SPH student, alum selected for Fulbright grants
Both are participants in SPH's global health concentration
About the grant winners Heading link
Greg Klazura, MD, MPH in Health Policy Administration student with a global health concentration and a 2018 graduate of the University of Illinois College of Medicine, was selected for a research program in Uganda that has been temporarily delayed due to the COVID-19 pandemic. Should the program’s status change this fall, he will spend approximately six months in Uganda performing a quality improvement project and formal evaluation of the Pediatric Emergency Surgery Course and its impact on patient outcomes.
“In Uganda, there are seven pediatric surgeons. There should be roughly 200 given its pediatric population. As a way to address this unanswered burden of surgical disease, Ugandan and international faculty created and delivered the Pediatric Emergency Surgery Course,” he said. “The course aims to improve referral patterns to tertiary centers for complex pediatric surgical conditions and also improve surgical capacity in rural areas for pediatric surgical disease that do not require a referral.”
Klazura believes the Fulbright experience will benefit his ongoing research focused on improving access to surgical care in low resource settings and his professional interests in global, trauma and pediatric surgery.
“The Fulbright provides me a wonderful opportunity to form closer relationships with Ugandan health care providers, apply the lessons from the Global Medicine Program at UIC and my current master’s in public health program, network within the global health community, and learn from the incredible Fulbright network,” he said.
Klazura, a native of Rockford, Illinois, earned a bachelor’s degree in pre-professional studies from the University of Notre Dame.
Coraima Yanez, MPH in Community Health Sciences ’21 with a concentration in global health, has accepted a Fulbright English teaching assistantship, or ETA, to teach in Calahorra, Spain. Her 10-month program is scheduled to begin in September and will be based at IES Valle del Cidacos, a secondary school in the country’s La Rioja region.
“Being a native bilingual speaker myself, and a first-generation student, I look forward to making space for trust and growth and pushing my students’ learning beyond the confines of the classroom. I’m also looking forward to experiencing life in rural Spain, as I grew up in a rural town (Tribune) in western Kansas,” said Yanez.
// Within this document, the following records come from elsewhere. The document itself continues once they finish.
(** What a request call does on a published core: it answers without
    touching anything, or the pin is live and the call is the operation of
    that direction's ledger. *)
Lemma request_spec c p d q :
  ready_ok c -> 0 <= pin_slot p ->
  let index := ChannelCoreDirectionIndex d in
  match request (Some c) p d q with
  | (core', (st, lst)) =>
      core' = Some c /\ st <> ChOk /\ never st = false
      \/ ChannelCoreOperationPinIsValid p = true /\ pin_live c p /\ (is_reserve q = true -> core_state c = CoreOpen)
         /\ exists r l', exec_lop (nth_both (request_ledgers c) index) (lop_of c index q) = (r, l')
            /\ core' = Some (put_ledger c index l') /\ ready_ok (put_ledger c index l')
            /\ lst = res_status r /\ st = answer lst
  end.
Proof.
  intros Hc Hp index.
  assert (forall r l', ChannelCoreOperationPinIsValid p = true /\ pin_live c p /\ (is_reserve q = true -> core_state c = CoreOpen) ->
            exec_lop (nth_both (request_ledgers c) index) (lop_of c index q) = (r, l') ->
            ready_ok (put_ledger c index l')) as Hput.
  { intros r l' (_ & (_ & _ & Hs) & _) He. eapply put_ledger_ok; [done| | |exact He].
    - by eapply live_not_drained.
    - by destruct q. }
  pose proof (validate_spec c p (negb (is_reserve q)) Hc Hp) as [Hnev Hok].
  assert (ValidatePinLocked c p (negb (is_reserve q)) = ChOk ->
          ChannelCoreOperationPinIsValid p = true /\ pin_live c p /\ (is_reserve q = true -> core_state c = CoreOpen)) as Hpin.
  { intros Hv%Hok. destruct q; simpl in *; naive_solver. }
  clear Hok.
  destruct q as [id|key|key|a]; cbn [request lop_of is_reserve negb] in *;
    unfold ChannelCoreReserveRequest, ChannelCoreCommitRequest, ChannelCoreCancelRequest, ChannelCoreCompleteRequest;
    rewrite (ready_status _ Hc), (ready_canonical _ Hc); cbn [negb];
    (destruct (_ || _); [by left|]);
    (destruct (ValidatePinLocked c p _) eqn:Hv; try (left; split_and!; done));
    specialize (Hpin eq_refl); fold index.
  - destruct (EndpointRequestLedgerReserve _ _) as [s l'] eqn:El. request_tail Hput Hpin El s.
  - destruct (EndpointRequestLedgerCommit _ _) as [[s a] l'] eqn:El. request_tail Hput Hpin El s.
  - destruct (EndpointRequestLedgerCancel _ _) as [s l'] eqn:El. request_tail Hput Hpin El s.
  - destruct (EndpointRequestLedgerComplete _ _) as [s l'] eqn:El. request_tail Hput Hpin El s.
Qed.

(** ** Drain *)

Definition begun_drain (c : ChannelCore) : ChannelCore :=
  with_phase c (channel_epoch c) 1 (ports_close_notified c) 0 CoreDraining.

Lemma begun_drain_ok c : ready_ok c -> core_state c <> CoreDrained -> ready_ok (begun_drain c).
Proof.
  intros [H1 H2 H3 H4 H5 H6 H7 H8] Hnd. split; simpl; try done.
  - unfold is_drained in *. by rewrite (bool_decide_eq_false_2 _ Hnd) in H7.
  - unfold phase_fine in *. simpl. destruct (core_state c); try done; split_and!; try lia; by destruct_and!.
Qed.

Lemma drain_begin_spec c e enforce :
  ready_ok c ->
  match DrainBeginLocked c e enforce with
  | (c', inl res) =>
      c' = c /\ dr_detached res = zero_cleanup
      /\ (dr_status res = ChStaleEpoch /\ enforce = true /\ channel_epoch c <> e
          \/ dr_status res = ChOk /\ core_state c = CoreDrained
          \/ dr_status res = ChBusy /\ core_state c = CoreDraining /\ drain_driver_active c = 1)
  | (c', inr d) =>
      c' = begun_drain c /\ ready_ok c' /\ core_state c <> CoreDrained /\ drain_driver_active c = 0
      /\ d = MkDrive (channel_epoch c) (core_ports c) (if core_operations c =? 0 then core_tables c else (0, 0))
               (core_operations c =? 0)
  end.
Proof.
  intros Hc. unfold DrainBeginLocked. rewrite (ready_canonical _ Hc). cbn [negb].
  destruct enforce; simpl; [destruct (channel_epoch c =? e) eqn:He; simpl; [|split_and!; try done; left; split_and!; try done; lia]|].
  all: pose proof (rk_phase _ Hc) as Hp; unfold phase_fine in Hp; destruct (core_state c) eqn:Hst; simpl; try done.
  all: rewrite ?Hst; simpl.
  all: try (split_and!; try done; by right; left).
  all: destruct (drain_driver_active c =? 0) eqn:Hd; simpl.
  all: try (split_and!; try done; right; right; split_and!; try done; lia).
  all: try lia.
  all: match goal with |- ?x = _ /\ _ => assert (x = begun_drain c) as ->
         by (unfold begun_drain, with_driver, with_core_state, with_phase; simpl; rewrite ?Hst; f_equal; lia) end.
  all: split; [done|]; split; [apply begun_drain_ok; [done | by rewrite Hst]|]; split_and!; try done; lia.
Qed.

(** The core a completed drain leaves. *)
Definition drained_core (c : ChannelCore) (l : Both EndpointRequestLedger) : ChannelCore :=
  MkCore l (0, 0) (0, 0) (kInvalidChargeKey ChannelCharge) (operation_slots c) (channel_epoch c)
    (core_operations c) (operation_hint c) (core_initialized c) 0 1 1 CoreDrained.

Definition settled_answer (s : ObjectTransferStatus) : Prop := s = XferOk \/ s = XferBusy.
Definition do_cleanup (w : CWorld) (n : nat) (b : ChannelCoreDetachedCleanup) : option CWorld :=
  match ChannelCoreReleaseDetachedCleanup (Some b) (cw_k w) with
  | None => None
  | Some ((b', st), k) =>
      let bundles := if bool_decide (st = ChOk) then delete n (cw_bundles w)
                     else <[n := default b b']> (cw_bundles w) in
      Some (MkCWorld k (cw_cores w) (cw_calls w) bundles (EvCleanup st :: cw_log w))
  end.

(** [None] is a tripped assertion or an access to memory that is not
    allocated. *)
Definition c_exec (w : CWorld) (a : CAction) : option CWorld :=
  match a with
  | AInitialize i domain => on_core w i (fun c => Some (do_initialize w i domain c))
  | AReset i domain => on_core w i (fun c => Some (do_reset w i domain c))
  | APrepare n b =>
      match cw_calls w !! n with
      | Some (COpen i previous (Begun domain)) => do_prepare w n i previous domain b
      | _ => Some w
      end
  | ANumber n =>
      match cw_calls w !! n with
      | Some (COpen i previous (Prepared r)) => do_number w n i previous r
      | _ => Some w
      end
  | AFinish n =>
      match cw_calls w !! n with
      | Some (COpen i previous (Numbered r epoch)) => on_core w i (do_finish w n i previous r epoch)
      | _ => Some w
      end
  | AAcquire i epoch binding => on_core w i (fun c => Some (do_acquire w i epoch binding c))
  | ARelease i p => on_core w i (fun c => Some (do_release w i p c))
  | ARequest i p d q => on_core w i (fun c => Some (do_request w i p d q c))
  | ADrain i epoch enforce => on_core w i (fun c => Some (do_drain w i epoch enforce c))
  | AClose n => match cw_calls w !! n with Some (CDrain i d None) => do_close w n i d | _ => Some w end
  | ADetach n =>
      match cw_calls w !! n with
      | Some (CDrain i d (Some s)) => on_core w i (fun c => Some (do_detach w n i d s c))
      | _ => Some w
      end
  | ACleanup n => match cw_bundles w !! n with Some b => do_cleanup w n b | None => Some w end
  end.
Lemma channel_requests_settled_once_witness :
  let ops := ledger_ops demo_closed 0 false in
  length (collect admitted ops.*1 ops.*2) = 1%nat
  /\ (core_state (demo_core demo_closed) = CoreDrained ->
      collect admitted ops.*1 ops.*2 ≡ₚ collect settled ops.*1 ops.*2).
Proof.
  split; [vm_compute; reflexivity|].
  apply (channel_requests_settled_once demo_closed 0 (demo_core demo_closed) false).
  - apply demo_closed_reachable.
  - vm_compute. reflexivity.
  - vm_compute. reflexivity.
Defined.

Lemma demo_tables_idle a t : k_tables (cw_k demo_idle) !! a = Some t -> xt_active t = 0 -> table_idle (cw_k demo_idle) a.
Proof. intros Ht Ha t' Ht'. rewrite Ht in Ht'. by injection Ht' as <-. Qed.

Lemma channel_drain_completes_witness :
  exists c' res k' k'',
    ChannelCoreDrain (Some (demo_core demo_idle)) (cw_k demo_idle) = Some ((Some c', res), k')
    /\ dr_status res = ChOk /\ core_state c' = CoreDrained /\ handed_back res (demo_core demo_idle)
    /\ ChannelCoreReleaseDetachedCleanup (Some (dr_detached res)) k' = Some ((Some zero_cleanup, ChOk), k'')
    /\ ~ live_channel k'' demo_key.
Proof.
  assert (forall a, a = 12288 \/ a = 16384 -> table_idle (cw_k demo_idle) a) as Hidle.
  { intros a [-> | ->]; (eapply demo_tables_idle; [vm_compute; reflexivity | reflexivity]). }
  destruct (channel_drain_completes demo_idle 0 (demo_core demo_idle)) as (c' & res & k' & k'' & H1 & H2 & H3 & H4 & H5 & H6 & _).
  - exact demo_idle_reachable.
  - vm_compute. reflexivity.
  - vm_compute. reflexivity.
  - vm_compute. discriminate.
  - vm_compute. reflexivity.
  - vm_compute. reflexivity.
  - apply Hidle. left. vm_compute. reflexivity.
  - apply Hidle. right. vm_compute. reflexivity.
  - exists c', res, k', k''. replace demo_key with (core_charge (demo_core demo_idle)) by (vm_compute; reflexivity).
    exact (conj H1 (conj H2 (conj H3 (conj H4 (conj H5 H6))))).
Defined.
Lemma resolve_two cap out a b c :
  0 <= a < 64 -> 0 <= b < 64 -> 0 <= c < 64 -> Z.of_nat (length out) + 2 <= cap ->
  let val := a * 262144 + b * 4096 + c * 64 in
  resolve cap out a b c kPad = inr (out ++ [(val / 65536) mod 256; (val / 256) mod 256], true).
Proof.
  intros Ha Hb Hc Hcap val. unfold resolve. rewrite !not_pad by done. change (kPad =? kPad) with true. cbn [orb andb negb].
  rewrite group_word by lia. replace (a * 262144 + b * 4096 + c * 64 + 0) with val by lia.
  rewrite !land_255, !Z.shiftr_div_pow2 by lia. change (2 ^ 16) with 65536. change (2 ^ 8) with 256.
  rewrite put_room by lia. rewrite put_room by (rewrite length_app; simpl; lia). by rewrite <- !app_assoc.
Qed.

Lemma resolve_one cap out a b :
  0 <= a < 64 -> 0 <= b < 64 -> Z.of_nat (length out) + 1 <= cap ->
  resolve cap out a b kPad kPad = inr (out ++ [((a * 262144 + b * 4096) / 65536) mod 256], true).
Proof.
  intros Ha Hb Hcap. unfold resolve. rewrite !not_pad by done. change (kPad =? kPad) with true. cbn [orb andb negb].
  rewrite group_word by lia. replace (a * 262144 + b * 4096 + 0 * 64 + 0) with (a * 262144 + b * 4096) by lia.
  rewrite !land_255, !Z.shiftr_div_pow2 by lia. change (2 ^ 16) with 65536. by rewrite put_room by lia.
Qed.

Lemma loop_group cap out a b c rest : is_u8 a -> is_u8 b -> is_u8 c -> Z.of_nat (length out) + 3 <= cap ->
  let v := triple a b c in
  decode_loop filled_table cap (MkDecode [] out 0 false) (sextet v 18 :: sextet v 12 :: sextet v 6 :: sextet v 0 :: rest)
  = decode_loop filled_table cap (MkDecode [] (out ++ [a; b; c]) 0 false) rest.
Proof.
  intros Ha Hb Hc Hcap v. rewrite !sextet_digit. cbn [decode_loop].
  do 4 (rewrite step_alpha by (done || apply digit_range); cbn [quad written app]).
  rewrite resolve_full by (done || apply digit_range). rewrite !digit_arith by lia. unfold v. rewrite triple_arith by done.
  change (2 ^ 18) with 262144. change (2 ^ 12) with 4096. change (2 ^ 6) with 64. change (2 ^ 0) with 1.
  do 2 f_equal. f_equal. unfold_widths. repeat f_equal; Z.to_euclidean_division_equations; lia.
Qed.

Lemma loop_two cap out a b : is_u8 a -> is_u8 b -> Z.of_nat (length out) + 2 <= cap ->
  decode_loop filled_table cap (MkDecode [] out 0 false) (encode_loop [a; b]) = inr (MkDecode [] (out ++ [a; b]) 1 true).
Proof.
  intros Ha Hb Hcap. cbn [encode_loop]. rewrite !sextet_digit. cbn [decode_loop].
  do 3 (rewrite step_alpha by (done || apply digit_range); cbn [quad written app]).
  rewrite step_pad by done. cbn [quad written app pad_seen].
  rewrite resolve_two by (done || apply digit_range). rewrite !digit_arith by lia.
  rewrite shift_lor by (rewrite ?Z.shiftl_mul_pow2; ulia). rewrite Z.shiftl_mul_pow2 by lia.
  change (2 ^ 18) with 262144. change (2 ^ 16) with 65536. change (2 ^ 12) with 4096. change (2 ^ 8) with 256. change (2 ^ 6) with 64.
  do 3 f_equal. unfold_widths. repeat f_equal; Z.to_euclidean_division_equations; lia.
Qed.

Lemma loop_one cap out a : is_u8 a -> Z.of_nat (length out) + 1 <= cap ->
  decode_loop filled_table cap (MkDecode [] out 0 false) (encode_loop [a]) = inr (MkDecode [] (out ++ [a]) 2 true).
Proof.
  intros Ha Hcap. cbn [encode_loop]. rewrite !sextet_digit. cbn [decode_loop].
  do 2 (rewrite step_alpha by (done || apply digit_range); cbn [quad written app]).
  do 2 (rewrite step_pad by done; cbn [quad written app pad_seen]).
  rewrite resolve_one by (done || apply digit_range). rewrite !digit_arith, Z.shiftl_mul_pow2 by lia.
  change (2 ^ 18) with 262144. change (2 ^ 16) with 65536. change (2 ^ 12) with 4096.
  do 3 f_equal. unfold_widths. repeat f_equal; Z.to_euclidean_division_equations; lia.
Qed.

Lemma loop_roundtrip cap : forall n data out, (length data <= n)%nat -> bytes_ok data ->
  Z.of_nat (length out) + Z.of_nat (length data) <= cap ->
  exists pads past, decode_loop filled_table cap (MkDecode [] out 0 false) (encode_loop data)
    = inr (MkDecode [] (out ++ data) pads past).
Proof.
  induction n as [|n IH]; intros data out Hn Hd Hcap.
  { destruct data; [|simpl in Hn; lia]. rewrite app_nil_r. by eexists _, _. }
  destruct data as [|a [|b [|c rest]]].
  - rewrite app_nil_r. by eexists _, _.
  - rewrite loop_one; [by eexists _, _ | by apply Forall_cons in Hd as [? _] | simpl in Hcap; lia].
  - unfold bytes_ok in Hd. rewrite !Forall_cons in Hd. destruct Hd as (Ha & Hb & _). rewrite loop_two; [by eexists _, _ | done..|simpl in Hcap; lia].
  - unfold bytes_ok in Hd. rewrite !Forall_cons in Hd. destruct Hd as (Ha & Hb & Hc & Hd). cbn [encode_loop length] in *.
    rewrite loop_group by (done || lia).
    destruct (IH rest (out ++ [a; b; c])) as (pads & past & E); [lia | done | rewrite length_app; simpl; lia|].
    exists pads, past. by rewrite E, <- app_assoc.
Qed.

(** ** Whitespace *)

Lemma loop_filter cap chars : forall s,
  decode_loop filled_table cap s chars = decode_loop filled_table cap s (filter (fun ch => is_ws ch = false) chars).
Proof.
  induction chars as [|ch chars IH]; intros s; [done|]. cbn [decode_loop]. rewrite filter_cons.
  destruct (decide (is_ws ch = false)) as [Hw|Hw].
  - cbn [decode_loop]. destruct (decode_char filled_table cap s ch); [done | apply IH].
  - apply not_false_iff_true in Hw. unfold decode_char. change (nth (Z.to_nat ch) filled_table 0) with (value_of ch).
    unfold is_ws in Hw. rewrite Hw. apply IH.
Qed.

(** Encoded text has no whitespace. *)
Lemma sextet_not_ws v k : is_ws (sextet v k) = false.
Proof. rewrite sextet_digit. unfold is_ws. rewrite value_char by apply digit_range. pose proof (digit_range (Z.shiftr v k)). unfold kWs. lia. Qed.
Yanez, who received a bachelor’s degree in life sciences and a minor in Spanish from Kansas State University in 2019, plans to pursue a career in the global health sector.
“Through Fulbright, I will not only be able to participate in cultural exchange and teach English in the ways that helped set me up to where I am today, but I will also have the opportunity to build relationships and engage in conversations that will continue to prepare me for a career in public service,” she said.